Di fronte alle insoddisfacenti soluzioni proposte dal restauratore per la reintegrazione delle lacune il ministro dell'Educazione nazionale ne dispose, nel 1942, il trasporto all'appena costituito Istituto Centrale per il Restauro, dove venne data al problema una soluzione provvisoria, perché Cesare Brandi, direttore dell'Istituto, non aveva ancora messo a punto la ben nota metodologia della reintegrazione delle lacune e le conseguenti tecniche del tratteggio e dello abbassamento ottico-tonale, come avverrà dopo la fine della guerra. Un successivo intervento essenzialmente conservativo venne effettuato sull'opera nel 1986-87 dal restauratore Ernesto Geraci sotto la guida di Gioacchino Barbera. Nel 2006, nell'ambito di un convegno per il centenario della nascita di Brandi, Giuseppe Basile, Costanza Mora, Beatrice Provinciali e Albertina Soavi a nome dell'Istituto Superiore per la Conservazione e il Restauro hanno illustrato un'ipotesi virtuale di reintegrazione delle lacune in tre fasi successive di avanzamento: dal semplice abbassamento ottico-tonale alla chiusura delle lacune più semplici alla soluzione delle lacune più problematiche (ma sempre nell'ambito della ricostruibilità), con lo scopo di restituire alla fruizione l'opera soprattutto nella sua complessa struttura spaziale e cromatico-luminosa.

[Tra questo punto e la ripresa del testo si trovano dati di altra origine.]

(* ===== verification/ConfigSerdeThms.v ===== *)
(** * What the configuration's documents promise

    Reading a written configuration gives it back; no setting of a file is
    dropped on the way in, the fields beside the tag of a unit variant apart;
    and the comparison of two configurations as JSON values, which the reload
    makes, is equality. *)

From stdpp Require Import base gmap strings list sorting.
From Stdlib Require Import ZArith Lia String Ascii SpecFloat.
From S2P Require Import Prelude Rounding F64 F64Facts F64Text Core Config Serde ConfigSerde Admission.

Open Scope string_scope.
Open Scope Z_scope.

(** ** No setting is dropped *)

Create HintDb codecs.

(** The fields of a struct, one after the other. *)
Ltac keep_fields :=
  let E := fresh "E" in let d := fresh "d" in let He := fresh "He" in
  intros ? ? E; repeat (apply bind_Some in E as (? & ? & E)); injection E as <-;
  repeat (apply Forall_cons_2; [intros d He | ]); [.. | apply Forall_nil_2];
  (eexists; split; cycle 1;
   [first [eapply required_kept; [ | | exact He]; [ | eassumption]; apply _ | eapply defaulted_kept; [ | | exact He]; [ | eassumption]; apply _]
   | repeat first [apply list_elem_of_here | apply list_elem_of_further]]).

Section keeps.
Context {SC : Scalars} {TF : TextForms}.

#[export] Instance tls_keeps : Keeps tls_codec.
Proof. apply struct_keeps. intros b. keep_fields. Qed.
#[export] Instance server_keeps : Keeps server_codec.
Proof. apply struct_keeps. intros b. keep_fields. Qed.
#[export] Instance admin_keeps : Keeps admin_codec.
Proof. apply struct_keeps. intros b. keep_fields. Qed.
#[export] Instance class_keeps : Keeps class_codec.
Proof. apply struct_keeps. intros b. keep_fields. Qed.
#[export] Instance tenant_keeps : Keeps tenant_codec.
Proof. apply struct_keeps. intros b. keep_fields. Qed.
#[export] Instance application_keeps : Keeps application_codec.
Proof. apply struct_keeps. intros b. keep_fields. Qed.
#[export] Instance mapping_keeps : Keeps mapping_codec.
Proof. apply struct_keeps. intros b. keep_fields. Qed.
#[export] Instance policies_keeps : Keeps policies_codec.
Proof. apply struct_keeps. intros b. keep_fields. Qed.
#[export] Instance oidc_keeps : Keeps oidc_codec.
Proof. apply struct_keeps. intros b. keep_fields. Qed.
#[export] Instance headers_keeps : Keeps headers_codec.
Proof. apply struct_keeps. intros b. keep_fields. Qed.
#[export] Instance identity_keeps : Keeps identity_codec.
Proof. apply struct_keeps. intros b. keep_fields. Qed.
#[export] Instance limits_keeps : Keeps limits_codec.
Proof. apply struct_keeps. intros b. keep_fields. Qed.

#[export] Instance coordinator_keeps : Keeps coordinator_codec.
Proof.
  apply tagged_keeps. intros v fields a. repeat case_match; try done; try (intros [= <-]; by left).
  intros E. right. revert E. apply (variant_keeps _ (fun a => snd (coordinator_fields a))). keep_fields.
Qed.

#[export] Instance adapter_keeps : Keeps adapter_codec.
Proof.
  apply tagged_keeps. intros v fields a. repeat case_match; try done;
    (intros E; right; revert E; apply (variant_keeps _ (fun a => snd (adapter_fields a))); keep_fields).
Qed.

#[export] Instance auth_keeps : Keeps auth_codec.
Proof.
  apply tagged_keeps. intros v fields a. repeat case_match; try done; try (intros [= <-]; by left);
    (intros E; right; revert E; apply (variant_keeps _ (fun a => snd (auth_fields a))); keep_fields).
Qed.

#[export] Instance pool_keeps : Keeps pool_codec.
Proof. apply struct_keeps. intros b. keep_fields. Qed.
#[export] Instance config_keeps : Keeps config_codec.
Proof. apply struct_keeps. intros b. keep_fields. Qed.
End keeps.

(** ** Reading undoes writing *)

(** The ranges of the types. *)
Section typed.
Context {TF : TextForms}.

Definition server_typed (s : ServerConfig) : Prop :=
  addr_ok (server_listen s) /\ in_u64 (max_body_bytes s) /\ in_u64 (spool_threshold_bytes s) /\ duration_ok (config_reload_interval s).
Definition admin_typed (a : AdminConfig) : Prop := addr_ok (admin_listen a).
Definition coordinator_typed (c : CoordinatorConfig) : Prop := match c with Memory => True | Valkey _ t => duration_ok t end.
Definition class_typed (c : ServiceClassConfig) : Prop :=
  in_u32 (class_weight c) /\ duration_ok (default_deadline c) /\ duration_ok (max_queue c) /\ in_u64 (max_queued c).
#[export] Instance class_typed_dec c : Decision (class_typed c). Proof. unfold class_typed. apply _. Defined.
Definition pool_finite (p : PoolConfig) : Prop := is_finite (capacity_units p) = true /\ is_finite (initial_safety_factor p) = true.
Definition tenant_typed (t : TenantPolicy) : Prop :=
  (in_u32 (tenant_weight t) /\ in_u64 (tenant_max_concurrency t)) /\ is_finite (guaranteed_share t) = true /\ is_finite (max_share t) = true.
Definition application_typed (a : ApplicationPolicy) : Prop := in_u32 (app_weight a) /\ in_u64 (app_max_concurrency a).
#[export] Instance application_typed_dec a : Decision (application_typed a). Proof. unfold application_typed. apply _. Defined.
Definition policies_typed (p : Policies) : Prop :=
  map_Forall (fun _ => tenant_typed) (tenants p) /\ map_Forall (fun _ => application_typed) (applications p).
Definition limits_typed (l : Limits) : Prop :=
  in_u64 (total_queue_depth l) /\ in_u64 (total_queue_bytes l) /\ in_u64 (decision_history l) /\ in_u64 (expected_replicas l).
Definition config_typed (c : Config) : Prop :=
  server_typed (server c) /\ admin_typed (admin c) /\ coordinator_typed (coordinator c) /\
  map_Forall (fun _ => class_typed) (service_classes c) /\ map_Forall (fun _ => pool_finite) (pools c) /\
  policies_typed (policies c) /\ limits_typed (limits c).

(** The ranges alone: what the types of the source guarantee. *)
Definition in_range (c : Config) : Prop :=
  server_typed (server c) /\ admin_typed (admin c) /\ coordinator_typed (coordinator c) /\
  map_Forall (fun _ => class_typed) (service_classes c) /\
  map_Forall (fun _ t => in_u32 (tenant_weight t) /\ in_u64 (tenant_max_concurrency t)) (tenants (policies c)) /\
  map_Forall (fun _ => application_typed) (applications (policies c)) /\ limits_typed (limits c).
End typed.

Lemma any_all {A} (l : list A) : Forall any l.
Proof. by apply Forall_forall. Qed.
Lemma any_map {A} (m : gmap string A) : map_Forall (fun _ => any) m.
Proof. done. Qed.
Lemma any_some {A} (o : option A) : when_some any o.
Proof. done. Qed.
#[export] Hint Resolve any_all any_map any_some : codecs.
#[export] Hint Extern 0 (any _) => exact I : codecs.

(** Each field is read from where it was written. *)
Ltac read_fields :=
  cbn [entry String.eqb Ascii.eqb Bool.eqb andb mbind option_bind fst snd required defaulted]; unfold required, defaulted;
  cbn [entry String.eqb Ascii.eqb Bool.eqb andb mbind option_bind fst snd];
  repeat (rewrite faithful by (done || eauto with codecs); cbn [mbind option_bind]).

Section faithful.
Context {SC : Scalars} {TF : TextForms} {SL : ScalarLaws} {TL : TextLaws}.

#[export] Instance duration_faithful : Faithful duration duration_ok.
Proof. apply textual_faithful, duration_text. Qed.
#[export] Instance address_faithful : Faithful address addr_ok.
Proof. apply textual_faithful, addr_text. Qed.
#[export] Instance mode_faithful : Faithful mode_codec any.
Proof. apply variants_faithful; [by intros [] [] | intros []; set_solver]. Qed.
#[export] Instance provider_faithful : Faithful provider_codec any.
Proof. apply variants_faithful; [by intros [] [] | intros []; set_solver]. Qed.

#[export] Instance tls_faithful : Faithful tls_codec any.
Proof. apply struct_faithful; [done|]. intros b [] _. read_fields. done. Qed.
#[export] Instance server_faithful : Faithful server_codec server_typed.
Proof. apply struct_faithful; [done|]. intros b [] (? & ? & ? & ?). read_fields. done. Qed.
#[export] Instance admin_faithful : Faithful admin_codec admin_typed.
Proof. apply struct_faithful; [done|]. intros b [] ?. read_fields. done. Qed.
#[export] Instance coordinator_faithful : Faithful coordinator_codec coordinator_typed.
Proof.
  apply tagged_faithful; intros [|u t]; cbn [coordinator_typed coordinator_fields fst snd]; try done.
  - intros _. by repeat apply Forall_cons_2; [.. | apply Forall_nil_2].
  - intros H. unfold variant. read_fields. done.
Qed.
#[export] Instance class_faithful : Faithful class_codec class_typed.
Proof. apply struct_faithful; [done|]. intros b [] (? & ? & ? & ?). read_fields. done. Qed.
#[export] Instance adapter_faithful : Faithful adapter_codec any.
Proof.
  apply tagged_faithful; intros []; intros _; cbn [adapter_fields fst snd]; try (by repeat apply Forall_cons_2; [.. | apply Forall_nil_2]);
    unfold variant; read_fields; done.
Qed.
#[export] Instance auth_faithful : Faithful auth_codec any.
Proof.
  apply tagged_faithful; intros []; intros _; cbn [auth_fields fst snd]; try done; try (by repeat apply Forall_cons_2; [.. | apply Forall_nil_2]);
    unfold variant; read_fields; done.
Qed.
#[export] Instance pool_faithful : Faithful pool_codec pool_finite.
Proof. apply struct_faithful; [done|]. intros b [] [? ?]. read_fields. done. Qed.
#[export] Instance tenant_faithful : Faithful tenant_codec tenant_typed.
Proof. apply struct_faithful; [done|]. intros b [] ([? ?] & ? & ?). read_fields. done. Qed.
#[export] Instance application_faithful : Faithful application_codec application_typed.
Proof. apply struct_faithful; [done|]. intros b [] [? ?]. read_fields. done. Qed.
#[export] Instance mapping_faithful : Faithful mapping_codec any.
Proof. apply struct_faithful; [done|]. intros b [] _. read_fields. done. Qed.
#[export] Instance policies_faithful : Faithful policies_codec policies_typed.
Proof. apply struct_faithful; [done|]. intros b [] [? ?]. read_fields. done. Qed.
#[export] Instance oidc_faithful : Faithful oidc_codec any.
Proof. apply struct_faithful; [done|]. intros b [] _. read_fields. done. Qed.
#[export] Instance headers_faithful : Faithful headers_codec any.
Proof. apply struct_faithful; [done|]. intros b [] _. read_fields. done. Qed.
#[export] Instance identity_faithful : Faithful identity_codec any.
Proof. apply struct_faithful; [done|]. intros b [] _. read_fields. done. Qed.
#[export] Instance limits_faithful : Faithful limits_codec limits_typed.
Proof. apply struct_faithful; [done|]. intros b [] (? & ? & ? & ?). read_fields. done. Qed.
#[export] Instance config_faithful : Faithful config_codec config_typed.
Proof. apply struct_faithful; [done|]. intros b [] (? & ? & ? & ? & ? & ? & ?). read_fields. done. Qed.
End faithful.

(** ** Validated configurations *)

Lemma f_in_finite lo hi x : is_finite lo = true -> is_finite hi = true -> f_in lo hi x = true -> is_finite x = true.
Proof.
  intros Fl Fh. unfold f_in, f_le. destruct x as [|[]| |]; cbn [is_finite]; try done.
  - destruct lo as [| | |[]]; try done; cbn; by intros [= ]%andb_true_iff.
  - destruct hi as [| | |[]]; try done; rewrite andb_true_iff; intros [_ E]; by cbn in E.
  - rewrite andb_true_iff. intros [_ E]. by destruct hi.
Qed.

Lemma validated_typed `{TextForms} parse_cidr parse_url c : well_formed parse_cidr parse_url c -> in_range c -> config_typed c.
Proof.
  intros [_ _ _ _ _ _ HC HS _ _ _ _ _ _] (H1 & H2 & H3 & H4 & H5 & H6 & H7). split_and!; try done.
  - intros n p Hp. destruct (HC n p Hp) as (F & _ & I). split; [done|]. by apply f_in_finite in I.
  - split; [|done]. intros n t Ht. destruct (HS n t Ht) as [I1 I2]. specialize (H5 n t Ht). cbn beta in H5.
    assert (F : is_finite (guaranteed_share t) = true) by (by apply f_in_finite in I1). split_and!; try done; try apply H5. by apply f_in_finite in I2.
Qed.

(** C19: A configuration that passes validation survives being written and read:
    in any format whose scalars can be read back, deserializing its document
    gives the same configuration, every map, set, option and default included. *)
Theorem validated_roundtrip {SC : Scalars} {TF : TextForms} {SL : ScalarLaws} {TL : TextLaws} parse_cidr parse_url c :
  validate parse_cidr parse_url c = Ok tt -> in_range c -> decode config_codec false (encode config_codec c) = Some c.
Proof. intros HV HR. apply validate_ok_iff in HV. apply faithful. by apply (validated_typed parse_cidr parse_url). Qed.


(** A section that is there but empty is the same as one that is left out: the
    [Default] of a struct agrees with the defaults of its fields. *)
Lemma empty_is_default {SC : Scalars} {TF : TextForms} b :
  decode limits_codec b (Mapping []) = Some default_limits /\ decode policies_codec b (Mapping []) = Some default_policies /\
  decode identity_codec b (Mapping []) = Some default_identity /\ decode headers_codec b (Mapping []) = Some default_trusted_headers.
Proof. done. Qed.

(** A field next to the tag of a variant without fields is accepted, whatever it
    is. *)
Lemma unit_variant_ignores {SC : Scalars} {TF : TextForms} {SL : ScalarLaws} b name d : name <> "type" ->
  decode auth_codec b (Mapping [("type", encode text "ambient"); (name, d)]) = Some Ambient /\
  decode coordinator_codec b (Mapping [("type", encode text "memory"); (name, d)]) = Some Memory.
Proof.
  intros N. unfold auth_codec, coordinator_codec, tagged. cbn [decode].
  split; rewrite (filter_cons_True _ ("type", _)), (filter_cons_False _ (name, _)) by done;
    change (filter _ (@nil (string * Doc))) with (@nil (string * Doc)); cbn iota beta; rewrite (faithful true) by exact I; reflexivity.
Qed.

Alla luce di questa ipotesi, approvata dagli specialisti presenti, si è proceduto, dopo avere sottoposto il dipinto a indagini scientifiche volte a controllare le condizioni della tela e del telaio (scanner laser, misure reologiche), a caratterizzare i materiali costitutivi e le loro condizioni (identificazione specie legnose e struttura tela, indagini Rx, Ir, Xrf, colorimetria, rilievo laser 3d, caratterizzazione in differenti bande di frequenza), a prevedere idonee condizioni di conservazione (microclima, sorgenti luminose) nell'ambiente espositivo abituale. Alla presentazione di domani della mostra seguirà, nella sala dello Stenditoio alle 20,30, il concerto "Settecento", con musiche di Haendel, Broschi, Hasse, Lotti, Vivaldi, Vinci. Il concerto fa parte della manifestazione "Concerti e Palazzi - Musica dal '500 ad oggi", per le celebrazioni del 2761esimo Natale di Roma, che si svolge da 13 anni sotto l'alto patronato del presidente della Repubblica con i patrocini del Senato, della Camera dei deputati, della presidenza del Consiglio dei ministri, del ministero per i Beni e le attività culturali e della Regione Lazio.